Son histoire

Le club fut fondé en 1880 par Hermann Gallion et comportait différentes sections : canotage, natation, périssoire, podoscaphe.

Hermann Gaillon (1855-1894)

Sa vie fut consacrée aux oeuvres humanitaires et aux actes de sauvetages. Doué d’une agréable voix chantonnante, il aborda aussi, et non sans talent, la peinture et la musique.

Excellent organisateur de manifestations populaires, artistiques et sociales, il sut se faire apprécier par son entrain, sa franchise, sa bonté et ses initiatives souvent originales.

 

 

Le Club nautique Dieppois est le plus vieux club de Dieppe.

Affiche
De 1880 à 1885, le CND a des débuts modestes et se contente d’organiser quelques fêtes nautiques. C’est avec le concours de la Société des régates, lors d’une course (voile et aviron) organisée devant le Casino, qu’il se fait connaître.

En 1885, l’achat de bateaux dit  » outtiger » lui permet de prendre un essor considérable.

En août 1901, Delabarre et Gelée deviennent champions de France en 2- barré, puis gagnent les Championnats d’Europe à Zurich (Suisse).

Par la suite d’autres titres de champion de France furent remportés :

  • 1923 à Arcachon ( GIROT/LEGRAS/ANGOT/HENAUX) ;
  • 1929, 1931, 1932 (VERDIER Georges) en périssoire ;
  • 1933, 1934, 1935, 1936, 1937 ( VERDIER Rodolphe).

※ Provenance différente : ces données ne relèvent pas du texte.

(** C36: In every case the character lands at the position asked for or to the
    right of it, the latter only if a slot is reused, and the string of a
    replica that applies the recorded operation is the local one. *)
Theorem InsertPos_total doc nodeId pos ch :
  wf doc → dc_Nodes doc !! nodeId = None → 0 ≤ pos ≤ dc_Size doc →
  ∃ doc' op pos' s, InsertPos doc nodeId pos ch = Ok (doc', op) ∧ wf doc' ∧
    DocToString doc = Ok s ∧ DocToString doc' = Ok (text_insert pos' ch s) ∧
    pos ≤ pos' ≤ zlen s ∧ (pos' ≠ pos → ¬ no_hole doc nodeId) ∧
    ∃ doc2 bop, ApplyOperation doc op = Ok (doc2, bop) ∧ DocToString doc2 = DocToString doc'.
Proof.
  intros W Hf Hpos.
  destruct (InsertPos_ok doc nodeId pos ch W Hf Hpos) as (doc' & op & pos' & -> & Hli & Hpl).
  destruct (local_insert_remote _ _ _ _ _ W Hli) as (doc2 & bop & Ha & _ & Hd2).
  pose proof (li_wf _ _ _ _ _ Hli) as W'. pose proof (li_range _ _ _ _ _ Hli) as Hr.
  exists doc', op, pos', (dstr doc).
  rewrite (DocToString_dstr _ W), (DocToString_dstr _ W'), (li_text _ _ _ _ _ Hli).
  split_and!; try done.
  - destruct Hpl as [->|[? _]]; lia.
  - apply Hr.
  - intros Hne Hno. destruct Hpl as [->|(_ & l & nd & k & Hl & Hh)]; [done|by eapply Hno].
  - exists doc2, bop. by rewrite Hd2.
Qed.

Suite à la guerre et du fait des bombardements, la section Aviron fut très touchée et ne put reprendre ses activités qu’à partir de 1947, son garage et ses embarcations ayant totalement disparus.

Le 1er Octobre 1947, le CND disposa d’un terrain situé à la « Carpente » près de l’église du Pollet.

La société Nautique de la Basse-Seine offrit un huit Yole et fit un don de 30 000 Francs au club pour redémarrer la section Aviron.

Le club chercha à se développer pendant des années et c’est en 1953 qu’une majorité de jeunes permet à la section de prendre de l’essor dans le domaine de la compétition.

Depuis, les champions se succèdent et font la fierté du club et de sa président, Bénédicte Ouvry.

Il y a encore 4 ans le club se situait à 500 mètres de là où il se trouve aujourd’hui, de l’autre coté de la route.